Why Investors Shouldn't be Fooled by The Success Mantras of Super-Investors?

One of the inferences that can be drawn from the the book "Fooled by Randomness: The Hidden Role of Chance in Life and in the Markets" by Nassim Nicholas Taleb is this:

If there are N investors who put their money in the market at a given period in time, n1 of them (n1 = x1 * N, where x1 is very close to 0) would end up as great investors in that period.

Also n2 of n1 (n2 = x2 * n1, where x2 is ever further closer to 0 as compared to x1) would end up as great investors across multiple periods and hence turn out to be super-investors eventually.

The n1 who end up as great investors and the n2 who turn out to be super-investors eventually may be as a result of not merely their skill but probably in equal measure as a result of the law of probability.

The above would mean that there has to be some people who will eventually become a Warren Buffet or a Philip Fisher or a Peter Lynch or a Bill Ackman.

The success of above people shouldn't be seen as anything unusual and surprising. Some n2 people had to turn out to be super-investors eventually and the above happens to be their names.

Once names are attached to those who are part of the n2, then their success is dissected and analyzed and codified into success mantras - rules, theories and concepts - that supposedly helped these investors turn out to be super-investors.

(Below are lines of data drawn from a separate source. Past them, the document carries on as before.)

(** X14.  Whatever [reflect] returns, it returns the query and the
    initial results as given and reports sufficient information exactly
    when there is an initial result, whatever the scores; no chunk of the
    initial results is missing from the ranked chunks; without reflection
    the ranked chunks are the initial results; with reflection the scores
    were below a threshold, there is one result set per executed query,
    and no chunk is ranked twice. *)
Theorem reflect_outcome (cfg : reflection_config)
    (topics : string -> list string)
    (retriever : string -> run (list result))
    (q : string) (initial_results : list result) (res : RetrievalResult) :
  reflect cfg topics retriever q initial_results = Done res ->
  query res = q /\
  results res = initial_results /\
  (has_sufficient_info res = true <-> initial_results <> []) /\
  (forall r, In r initial_results ->
             In (key_of r) (map key_of (ranked_chunks res))) /\
  (has_reflected res = false ->
   ranked_chunks res = initial_results /\ reflection_results res = []) /\
  (has_reflected res = true ->
   enabled cfg = true /\
   insufficient cfg (relevance_score res) (coverage_score res) = true /\
   List.length (reflection_results res)
   = List.length (executed_follow_ups cfg q (knowledge_gaps res)) /\
   NoDup (map key_of (ranked_chunks res))).
Proof.
  unfold reflect.
  destruct (enabled cfg) eqn:Hen; cbn [negb orb].
  - destruct initial_results as [| r0 rs].
    + intros [= <-].
      cbn [query results has_sufficient_info ranked_chunks has_reflected
           reflection_results relevance_score coverage_score knowledge_gaps].
      split; [reflexivity |]. split; [reflexivity |].
      split; [split; [discriminate | congruence] |].
      split; [intros r [] |].
      split; [intros _; now split | discriminate].
    + unfold _analyze_results. cbv beta iota zeta.
      rewrite insufficient_not_sufficient.
      destruct (insufficient cfg _ _) eqn:Hins; cbn [negb].
      * destruct (run_follow_ups retriever _) as [rr | |] eqn:Hrun;
          cbn [bind]; try discriminate.
        intros [= <-].
        cbn [query results has_sufficient_info ranked_chunks has_reflected
             reflection_results relevance_score coverage_score
             knowledge_gaps].
        pose proof (merged_keys q (r0 :: rs) rr
                      (executed_follow_ups cfg q (topics q))) as Hperm.
        split; [reflexivity |]. split; [reflexivity |].
        split; [split; [discriminate | reflexivity] |].
        split.
        { intros r Hr. apply (Permutation_in _ Hperm).
          apply keys_all_results. unfold merged_inputs.
          rewrite map_app. apply in_or_app. left. now apply in_map. }
        split; [discriminate |].
        intros _. split; [reflexivity |]. split; [exact Hins |].
        split; [exact (run_follow_ups_length _ _ _ Hrun) |].
        apply (Permutation_NoDup Hperm).
        exact (proj1 (well_keyed_all q (r0 :: rs) rr
                        (executed_follow_ups cfg q (topics q)))).
      * intros [= <-].
        cbn [query results has_sufficient_info ranked_chunks has_reflected
             reflection_results relevance_score coverage_score
             knowledge_gaps].
        split; [reflexivity |]. split; [reflexivity |].
        split; [split; [discriminate | reflexivity] |].
        split; [intros r Hr; now apply in_map |].
        split; [intros _; now split | discriminate].
  - intros [= <-].
    cbn [query results has_sufficient_info ranked_chunks has_reflected
         reflection_results relevance_score coverage_score knowledge_gaps].
    split; [reflexivity |]. split; [reflexivity |].
    split; [destruct initial_results; split; congruence |].
    split; [intros r Hr; now apply in_map |].
    split; [intros _; now split | discriminate].
Qed.
(** A [Notified] future is guaranteed to receive the wakeups of
    [notify_waiters] as soon as it has been created, polled or not;
    [notify_waiters] stores no permit for the futures created later. *)
Class NotifyLaws (N K : Type) `{!Notify N K} : Prop := {
  notified_new k :
    notified_live notify_new k -> notified_ready notify_new k = false;
  notified_created n :
    notified_live (notified n).2 (notified n).1 /\
    notified_ready (notified n).2 (notified n).1 = false;
  notified_only n k :
    notified_live (notified n).2 k -> k = (notified n).1 \/ notified_live n k;
  notified_keeps n k :
    notified_live n k ->
    notified_live (notified n).2 k /\
    notified_ready (notified n).2 k = notified_ready n k;
  notify_wakes n k :
    notified_live n k ->
    notified_live (notify_waiters n) k /\ notified_ready (notify_waiters n) k = true;
}.

Section cell.
Context {T N K : Type} `{!Notify N K}.

(** [struct WaitableCellImpl<T>] *)
Record cell := Cell { value : option T; notify : N }.

(** [WaitableCell::new] / [default] *)
Definition new : cell := Cell None notify_new.

(** [OnceCell::set]: an error gives the value back. *)
Definition oncecell_set (v : T) : cell -> outcome T unit * cell := fun c =>
  match value c with
  | None => (Ok tt, Cell (Some v) (notify c))
  | Some _ => (Err v, c)
  end.

Definition notify_all : async cell T unit :=
  atomic (fun c => (tt, Cell (value c) (notify_waiters (notify c)))).

(** [WaitableCell::set] *)
Definition set (val : T) : async cell T unit :=
  let* _ := alift (oncecell_set val) in
  let* _ := notify_all in
  aret tt.

(** [WaitableCellSetGuard]: the function, next to a clone of the cell. *)
Record SetGuard := MkSetGuard { guard_f : unit -> T }.

(** [WaitableCell::set_guard_with] *)
Definition set_guard_with (f : unit -> T) : SetGuard := MkSetGuard f.

(** [drop] of the guard: always calls [f]; the [Result] of [set] is ignored. *)
Definition drop_guard (g : SetGuard) : async cell T unit :=
  let* _ := atry (E' := T) (set (guard_f g tt)) in
  aret tt.

Definition get : async cell T (option T) := atomic (fun c => (value c, c)).

(** The rest of [wait] once the [Notified] future [k] exists.  The last
    [apanic] is the undefined behaviour of [unwrap_unchecked] on [None]. *)
Definition wait_wake (k : K) : async cell T T :=
  let* _ := await (fun c => if notified_ready (notify c) k then Some (tt, c) else None) in
  let* o := get in
  match o with Some v => aret v | None => apanic end.

Definition wait_check (k : K) : async cell T T :=
  let* o := get in
  match o with
  | Some val => aret val
  | None => wait_wake k
  end.

(** [WaitableCell::wait] *)
Definition wait : async cell T T :=
  let* k := atomic (fun c => let kn := notified (notify c) in
                             (kn.1, Cell (value c) kn.2)) in
  wait_check k.

(** ** The uses of a cell by concurrent tasks *)

Inductive use := USet (v : T) | UGuard (f : unit -> T) | UWait.

Definition use_prog (u : use) : async cell T (option T) :=
  match u with
  | USet v => let* _ := set v in aret None
  | UGuard f => let* _ := drop_guard (set_guard_with f) in aret None
  | UWait => let* v := wait in aret (Some v)
  end.
End cell.

Arguments cell : clear implicits.

(** ** Sequential behaviour *)

Section sequential.
Context {T N K : Type} `{!Notify N K}.
Implicit Types (c : cell T N) (v : T).

Lemma exec_set v c :
  exec (set v) c =
  match value c with
  | None => (Some (Ok tt), Cell (Some v) (notify_waiters (notify c)))
  | Some _ => (Some (Err v), c)
  end.
Proof. destruct c as [[u|] n]; done. Qed.

Lemma exec_drop_guard f c :
  (exec (drop_guard (set_guard_with f)) c).1 = Some (Ok tt) /\
  value (exec (drop_guard (set_guard_with f)) c).2 = Some (default (f tt) (value c)).
Proof. destruct c as [[u|] n]; done. Qed.

Lemma poll_wait `{!NotifyLaws N K} c :
  (exec (now_or_never wait) c).1 = Some (Ok (value c)) /\
  value (exec (now_or_never wait) c).2 = value c.
Proof.
  unfold wait. rewrite exec_now_or_never, exec_abind, exec_atomic.
  destruct c as [o n]. simpl.
  pose proof (notified_created n) as [_ Hfresh].
  destruct (notified n) as [k n'] eqn:Hk. simpl in *.
  destruct o as [u|]; simpl; [done|]. by rewrite Hfresh.
Qed.
End sequential.

(** ** Every interleaving

    The control points of the uses, and the invariant that ties them to the
    cell: no waiter is past its wakeup while the cell is empty, and a waiter
    that saw an empty cell is woken by the one successful setter. *)

Section concurrent.
Context {T N K : Type} `{!Notify N K} `{!NotifyLaws N K}.
Implicit Types (c : cell T N) (v : T).

Inductive point :=
  | PBegin (u : use (T := T))
  | PNotify
  | PNotifyGuard
  | PCheck (k : K)
  | PWake (k : K)
  | PRead
  | PDone (r : outcome T (option T)).

Definition wrap_wait (q : async (cell T N) T T) : async (cell T N) T (option T) :=
  let* v := q in aret (Some v).

Definition point_prog (pt : point) : async (cell T N) T (option T) :=
  match pt with
  | PBegin u => use_prog u
  | PNotify => let* _ := (let* _ := notify_all in aret tt) in aret None
  | PNotifyGuard =>
      let* _ := (let* _ := atry (E' := T) (let* _ := notify_all in aret tt) in aret tt) in
      aret None
  | PCheck k => wrap_wait (wait_check k)
  | PWake k => wrap_wait (wait_wake k)
  | PRead => wrap_wait (let* o := get in match o with Some v => aret v | None => apanic end)
  | PDone r => Done r
  end.
(** ** The operations *)

Section operations.
Context {W T : Type} `{!Instance W T}.
Abbreviation St := (InstanceData T * W)%type.

Definition no_error (x : Empty_set) : Error := match x with end.

(** What the instance does with its world. *)
Definition on_world {E A} (p : async W E A) : async St E A :=
  zoom (fun s => Some s.2) (fun w s => (s.1, w)) p.

(** A method of the [TaskState] behind the guard. *)
Definition on_state (m : M TaskState Error unit) : M St Error unit := fun s =>
  let '(r, c) := m (content (state s.1)) in (r, (set_content c s.1, s.2)).

Definition this : async St Error (InstanceData T) := atomic (fun s => (s.1, s)).

(** [self.state.write().await] *)
Definition write (me : nat) : async St Error unit :=
  await (fun s => match writer (state s.1) with
                  | None => Some (tt, (set_writer (Some me) s.1, s.2))
                  | Some _ => None
                  end).

(** The [drop] of the guard. *)
Definition release (s : St) : St := (set_writer None s.1, s.2).

Definition with_write {A} (me : nat) (body : async St Error A) : async St Error A :=
  let* _ := write me in afinally body release.

(** [OnceCell::set] *)
Definition set_pid (p : Z) : M St Error (outcome Z unit) := fun s =>
  match pid_cell s.1 with
  | None => (Ok (Ok tt), (set_pid_cell (Some p) s.1, s.2))
  | Some _ => (Ok (Err p), s)
  end.

(** [InstanceData::new] *)
Definition new (id : string) (c : InstanceConfig) : async W Error (InstanceData T) :=
  let* instance := inst_new id c in
  aret (MkInstanceData instance c None (MkRwLock Created None)).

(** [InstanceData::pid] *)
Definition pid : async St Error (option Z) := atomic (fun s => (pid_cell s.1, s)).

(** What [start] does with the result of the instance. *)
Definition record_start (res : outcome Error Z) : async St Error (outcome Error unit) :=
  match res with
  | Ok p =>
      let* _ := alift (set_pid p) in
      atry (alift (on_state TaskState.started))
  | _ => atry (alift (on_state TaskState.stop))
  end.

(** [InstanceData::start] *)
Definition start (me : nat) : async St Error Z :=
  with_write me (
    let* _ := alift (on_state TaskState.start) in
    let* d := this in
    let* res := atry (on_world (inst_start (instance d))) in
    let* _ := record_start res in
    Done res).

(** [InstanceData::kill] *)
Definition kill (me : nat) (signal : Z) : async St Error unit :=
  with_write me (
    let* _ := alift (on_state TaskState.kill) in
    let* d := this in
    on_world (inst_kill (instance d) signal)).

(** [InstanceData::delete] *)
Definition delete (me : nat) : async St Error unit :=
  with_write me (
    let* _ := alift (on_state TaskState.delete) in
    let* d := this in
    let* res := atry (on_world (inst_delete (instance d))) in
    let* _ := (if is_err res then atry (alift (on_state TaskState.stop)) else aret (Ok tt)) in
    Done res).

(** [*s = TaskState::Exited] *)
Definition set_exited : async St Error unit :=
  atomic (fun s => (tt, (set_content Exited s.1, s.2))).

(** [InstanceData::wait] *)
Definition wait (me : nat) : async St Error (Z * DateTime) :=
  let* d := this in
  let* res := amap_err no_error (on_world (inst_wait (instance d))) in
  let* _ := with_write me set_exited in
  aret res.
End operations.

(** ** One operation on its own *)

Section alone.
Context {W T : Type} `{!Instance W T}.
Implicit Types (d : InstanceData T) (w : W).

#[local] Arguments with_write : simpl never.

Definition unlocked d : Prop := writer (state d) = None.

Lemma exec_on_world {E A} (p : async W E A) d w :
  exec (on_world p) (d, w) = let '(r, w') := exec p w in (r, (d, w')).
Proof.
  unfold on_world. rewrite (exec_zoom _ _ p (d, w) w); try done.
  by intros [d' w'] s [= <-].
Qed.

However, the success mantras of the n2 super-investors will probably be different from one another.

Not only that the success mantra of a super-investor will also perhaps be different across multiple time periods.

What that would mean is that there is no single success mantra that worked for all super-investors through all periods with same level of success consistently.

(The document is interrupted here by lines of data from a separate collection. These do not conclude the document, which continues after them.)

(* ===== verification/Hooks.v ===== *)
(** * Hooks: [crates/containerd-shimkit/src/sandbox/oci.rs]

    The prestart hooks of a container: one process per hook, in order, each
    given the state of the container on its standard input and waited for.
    The processes of the operating system are parameters. *)

From S2P Require Import Prelude RustStr Errors.
From Stdlib Require Import Ascii.

Definition equals : ascii := "="%char.

(** One entry [NAME=VALUE] of [parse_env]: the name is the first part of the
    split, the value the other parts joined again. *)
Definition parse_entry (e : string) : option (string * string) :=
  match split equals e with
  | key :: rest => Some (key, join (str_of_char equals) rest)
  | [] => None
  end.

(** [parse_env]: the collected [HashMap]; a later entry replaces an earlier one. *)
Definition parse_env (envs : list string) : gmap string string :=
  foldl (fun m kv => <[kv.1 := kv.2]> m) ∅ (omap parse_entry envs).

(** [oci_spec::runtime::Hook] and the hooks of the spec the code reads. *)
Record Hook := MkHook {
  hook_path : string;
  hook_args : option (list string);
  hook_env : option (list string);
}.

Record HooksSpec := MkHooksSpec { prestart : option (list Hook) }.

(** What [std::process::Command] starts: the environment is cleared before
    the entries of the hook are set. *)
Record Command := MkCommand {
  program : string;
  arg0 : string;
  args : list string;
  envs : gmap string string;
}.

Inductive ErrorKind := BrokenPipe | NotFound | OtherKind.

#[export] Instance ErrorKind_eq_dec : EqDecision ErrorKind.
Proof. solve_decision. Defined.

Definition command_of (h : Hook) : Command :=
  let '(a0, rest) :=
    match hook_args h with
    | Some (a :: l) => (a, l)
    | _ => (hook_path h, [])
    end in
  MkCommand (hook_path h) a0 rest
    (match hook_env h with Some env => parse_env env | None => ∅ end).

(** The state a hook reads: [{ "pid": <pid> }]. *)
Definition state_json (pid : Z) : string :=
  "{ " +:+ debug_str "pid" +:+ ": " +:+ pretty pid +:+ " }".

Section run.
Context {W Child Status : Type}.
(** [std::process]: [spawn], [write_all] on the piped stdin, [kill], [wait].
    An error of [spawn] and [wait] is its text. *)
Context (spawn : Command -> M W string Child).
Context (write_all : Child -> string -> M W ErrorKind unit).
Context (kill_child : Child -> M W string unit).
Context (wait_child : Child -> M W string Status).
Context (pid : Z).

(** One iteration of the loop of [setup_prestart_hooks]. *)
Definition run_hook (h : Hook) : M W Error unit :=
  let! hook_process := mmap_err (fun _ => E_Any "Failed to execute hook") (spawn (command_of h)) in
  let! r := mtry (write_all hook_process (state_json pid)) in
  let! _ := (match r with
             | Err e =>
                 if decide (e ≠ BrokenPipe)
                 then let! _ := mtry (kill_child hook_process) in mret tt
                 else mret tt
             | _ => mret tt
             end) in
  let! _ := mmap_err E_Stdio (wait_child hook_process) in
  mret tt.

(** [setup_prestart_hooks]; [unwrap] on hooks without prestart hooks panics. *)
Definition setup_prestart_hooks (hooks : option HooksSpec) : M W Error unit :=
  match hooks with
  | Some h =>
      match prestart h with
      | Some prestart_hooks => foldM_M (fun _ hook => run_hook hook) tt prestart_hooks
      | None => mpanic
      end
  | None => mret tt
  end.
End run.

(** ** Lemmas *)

Lemma parse_entry_split e :
  parse_entry e =
  Some (match split_once equals e with Some kv => kv | None => (e, EmptyString) end).
Proof.
  unfold parse_entry. rewrite split_first.
  destruct (split_once equals e) as [[k v]|]; [|done]. by rewrite join_split.
Qed.

Definition entry_of (e : string) : string * string :=
  match split_once equals e with Some kv => kv | None => (e, EmptyString) end.

Lemma parse_env_fold l : parse_env l = foldl (fun m e => <[(entry_of e).1 := (entry_of e).2]> m) ∅ l.
Proof.
  unfold parse_env. generalize (∅ : gmap string string).
  induction l as [|e l IH]; intros m; [done|]. cbn [omap list_omap].
  rewrite parse_entry_split. simpl. apply IH.
Qed.

Lemma parse_env_snoc l e :
  parse_env (l ++ [e]) = <[(entry_of e).1 := (entry_of e).2]> (parse_env l).
Proof. by rewrite !parse_env_fold, foldl_app. Qed.

(** ** Properties *)

(** The environment of a hook maps each name to the text after the first
    [=] of the last entry with that name (values keep their own [=]), and
    has no other name. *)
Theorem parse_env_last_wins (envs : list string) (name value : string) :
  parse_env envs !! name = Some value <->
  exists before e after, envs = before ++ e :: after /\ entry_of e = (name, value) /\
    forall e', e' ∈ after -> (entry_of e').1 ≠ name.
Proof.
  induction envs as [|x l IH] using rev_ind.
  - split; [done|]. intros (b & e & a & H & _). by destruct b.
  - rewrite parse_env_snoc. destruct (entry_of x) as [k v] eqn:Hx. simpl.
    destruct (decide (k = name)) as [<-|Hne].
    + rewrite lookup_insert_eq. split.
      * intros [= <-]. exists l, x, []. split_and!; [done|done|set_solver].
      * intros (b & e & a & Happ & He & Ha). f_equal.
        destruct a as [|y a _] using rev_ind.
        -- apply app_inj_tail in Happ as [_ ->]. congruence.
        -- rewrite app_comm_cons, app_assoc in Happ. apply app_inj_tail in Happ as [_ ->].
           destruct (Ha y); [set_solver|by rewrite Hx].
    + rewrite lookup_insert_ne by done. rewrite IH. split.
      * intros (b & e & a & -> & He & Ha). exists b, e, (a ++ [x]).
        split_and!; [by rewrite <- app_assoc|done|].
        intros e' [He'|He']%elem_of_app; [auto|].
        apply list_elem_of_singleton in He' as ->. by rewrite Hx.
      * intros (b & e & a & Happ & He & Ha).
        destruct a as [|y a _] using rev_ind.
        -- apply app_inj_tail in Happ as [_ ->]. congruence.
        -- rewrite app_comm_cons, app_assoc in Happ. apply app_inj_tail in Happ as [-> ->].
           exists b, e, a. split_and!; [done|done|set_solver].
Qed.

(** The hooks run in order until one cannot be spawned or waited for; what
    a hook does with its input and the status it exits with are ignored, so a
    container whose hooks all fail is created all the same.  A spec that has
    hooks but no prestart hooks panics. *)
Theorem hooks_ignore_exit_status {W Child Status : Type}
    (spawn : Command -> M W string Child) (write_all : Child -> string -> M W ErrorKind unit)
    (kill_child : Child -> M W string unit) (wait_child : Child -> M W string Status) (pid : Z)
    (hooks : list Hook) (w : W)
    (Hspawn : forall c w, is_ok (spawn c w).1)
    (Hwrite : forall c s w, (write_all c s w).1 ≠ Panic)
    (Hkill : forall c w, (kill_child c w).1 ≠ Panic)
    (Hwait : forall c w, is_ok (wait_child c w).1) :
  let run := setup_prestart_hooks spawn write_all kill_child wait_child pid in
  (run (Some (MkHooksSpec (Some hooks))) w).1 = Ok tt /\
  run (Some (MkHooksSpec None)) w = (Panic, w) /\
  run None w = (Ok tt, w).
Proof.
  split_and!; [|done..]. simpl. revert w. induction hooks as [|h hs IH]; intros w; [done|]. simpl.
  unfold mbind at 1. destruct (run_hook _ _ _ _ _ h w) as [r w1] eqn:Hrun.
  enough (r = Ok tt) as -> by apply IH. revert Hrun.
  unfold run_hook, mbind, mmap_err, mtry, mret.
  specialize (Hspawn (command_of h) w).
  destruct (spawn (command_of h) w) as [[c|e|] w2]; try done. simpl.
  specialize (Hwrite c (state_json pid) w2).
  destruct (write_all c (state_json pid) w2) as [[u|e|] w3]; try done; simpl.
  - specialize (Hwait c w3). by destruct (wait_child c w3) as [[s|e|] w4]; intros [= <- _].
  - destruct (decide (e ≠ BrokenPipe)); simpl.
    + specialize (Hkill c w3). destruct (kill_child c w3) as [[u|e'|] w4]; try done; simpl;
        specialize (Hwait c w4); by destruct (wait_child c w4) as [[s|e2|] w5]; intros [= <- _].
    + specialize (Hwait c w3). by destruct (wait_child c w3) as [[s|e2|] w4]; intros [= <- _].
Qed.

(** A hook that exits with status 1, in a world that lists the commands. *)
Lemma hooks_ignore_exit_status_witness :
  (setup_prestart_hooks (W := list Command) (Child := unit) (Status := Z)
     (fun c w => (Ok tt, c :: w)) (fun _ _ w => (Err OtherKind, w))
     (fun _ w => (Ok tt, w)) (fun _ w => (Ok 1%Z, w)) 42
     (Some (MkHooksSpec (Some [MkHook "/bin/hook" (Some ["hook"; "x"]) (Some ["A=b=c"])]))) []).1
  = Ok tt.
Proof.
  apply (hooks_ignore_exit_status (W := list Command) (Child := unit) (Status := Z)
           (fun c w => (Ok tt, c :: w)) (fun _ _ w => (Err OtherKind, w))
           (fun _ w => (Ok tt, w)) (fun _ w => (Ok 1%Z, w)) 42); done.
Defined.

And hence, the success mantras that have worked in the past may not necessarily work even in the next period with 100% certainty.

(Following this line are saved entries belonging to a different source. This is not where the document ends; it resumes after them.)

Lemma refine_kill me rq s r s' :
  wf s -> exec (task_kill me rq) s = (Some r, s') -> r ≠ Panic ->
  refined (RqKill rq) s (omap_ok (fun _ => RpUnit) r) s'.
Proof.
  intros Hwf Hrun Hr.
  apply no_exec_bind_inv in Hrun as [(Hb & He & ->)|Hrun].
  { destruct r; try done. apply refined_quiet; [done|]. apply serves_kill_err. }
  apply (get_bind_inv _ _ _ _ _ Hwf) in Hrun
    as [(Hn & -> & ->)|(i & d & Hi & Hd & Hok & Hv & Hrun)].
  { apply refined_quiet; [done|]. apply serves_kill_err. }
  apply (data_bind_inv _ _ _ _ _ _ _ Hd) in Hrun
    as [([] & d' & w' & Hs & Hrun)|(e & d' & w' & Hs & -> & ->)]; [..|done];
    destruct (kill_outcomes _ _ _ _ _ _ _ Hok Hs) as (-> & Hst).
  - simpl in Hrun. simplify_eq. eapply refined_same_data; [done..|].
    specialize (Hst I). destruct (tview d) as [st p]. simpl in Hst. subst.
    by eapply serves_kill.
  - eapply refined_same_data; [done..|]. apply serves_kill_err.
Qed.

Lemma refine_wait me rq s r s' :
  wf s -> exec (task_wait me rq) s = (Some r, s') -> r ≠ Panic ->
  refined (RqWait rq) s (omap_ok RpWait r) s'.
Proof.
  intros Hwf Hrun Hr.
  apply no_exec_bind_inv in Hrun as [(Hb & He & ->)|Hrun].
  { destruct r; try done. apply refined_quiet; [done|]. apply serves_wait_err. auto. }
  apply (get_bind_inv _ _ _ _ _ Hwf) in Hrun
    as [(Hn & -> & ->)|(i & d & Hi & Hd & Hok & Hv & Hrun)].
  { apply refined_quiet; [done|]. apply serves_wait_err. auto. }
  apply (data_bind_inv _ _ _ _ _ _ _ Hd) in Hrun
    as [(x & d' & w' & Hs & Hrun)|(e & d' & w' & Hs & -> & ->)]; [..|done];
    destruct (wait_outcomes _ _ _ _ _ _ Hok Hs) as (Hok' & Hv'); try done; [].
  simpl in Hrun. simplify_eq. eapply refined_data; [done..|]. rewrite Hv'.
  by eapply serves_wait.
Qed.

Lemma with_same_data s i d : heap s !! i = Some d -> with_data i (d, world s) s = s.
Proof. intros Hd. unfold with_data. simpl. rewrite list_insert_id by done. by destruct s. Qed.

Lemma heap_with_data s i d d' w : heap s !! i = Some d -> heap (with_data i (d', w) s) !! i = Some d'.
Proof. intros Hd. simpl. by rewrite list_lookup_insert_eq by (by eapply lookup_lt_Some). Qed.

Lemma with_data_twice s i dw dw' : with_data i dw' (with_data i dw s) = with_data i dw' s.
Proof. unfold with_data. simpl. by rewrite list_insert_insert_eq. Qed.

(** A poll for the exit status. *)
Lemma poll_bind_inv {A} me i (k : _ -> async Sh Error A) s d r s' :
  heap s !! i = Some d -> data_ok d ->
  exec (abind (poll_exit me i) k) s = (Some r, s') -> r ≠ Panic ->
  exists o d' w', data_ok d' /\
    tview d' = (if o is Some _ then (Exited, (tview d).2) else tview d) /\
    exec (k (fst <$> o, (fun x => to_timestamp x.2) <$> o)) (with_data i (d', w') s) = (Some r, s').
Proof.
  intros Hd Hok Hrun Hr. unfold poll_exit in Hrun. rewrite exec_abind, exec_abind in Hrun.
  rewrite (exec_on_data _ _ _ _ Hd), exec_now_or_never in Hrun.
  destruct (exec (InstanceData.wait me) (d, world s)) as [ro [d' w']] eqn:Hw.
  assert (ro ≠ Some Panic) as Hro.
  { intros ->. simpl in Hrun. by simplify_eq. }
  destruct (wait_outcomes _ _ _ _ _ _ Hok Hw Hro) as [Hok' Hv'].
  destruct ro as [[x|e|]|]; simpl in Hrun; try done.
  - by exists (Some x), d', w'.
  - subst. by exists None, d, w'.
Qed.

Forget about the period next to that and the one after that!

Here's something worth taking a closer look at:

"This year's top-performing mutual funds aren't necessarily going to be next year's best performers.

It’s not uncommon for a fund to have better-than-average performance one year and mediocre or below-average performance the following year.

That's why the SEC requires funds to tell investors that a fund's past performance does not necessarily predict future results."

(Source: https://www.sec.gov/answers/mperf.htm)

The statement "past performance does not necessarily predict future results" or something similar is a common but very important statement which is often used as a legal disclaimer by investment firms and yet generally ignored by most who invest money with such firms.

What applies to mutual funds and investment firms applies equally well to the n2 and even the n1 investors - past performance does not necessarily predict future results.

So for any investor it is important not to be fooled by the success mantras of the super-investors (as also the great investors) and hence not to try to directly emulate them.

It is certainly a good idea to study and analyze the various success mantras that have worked in the past but not be blinded by them.

It is definitely very useful to learn key lessons from all this study and analysis.

In the end, however, every investor has to find her own success mantra.

If an investor follows her tried and tested success mantras and turns out to be a super-investor it would be great.

However, it should not be forgotten that this could again be a result of not merely the skill but probably in equal measure as a result of the law of probability.

It is easy to be fooled by randomness and ignore the hidden role of chance in life and in the market!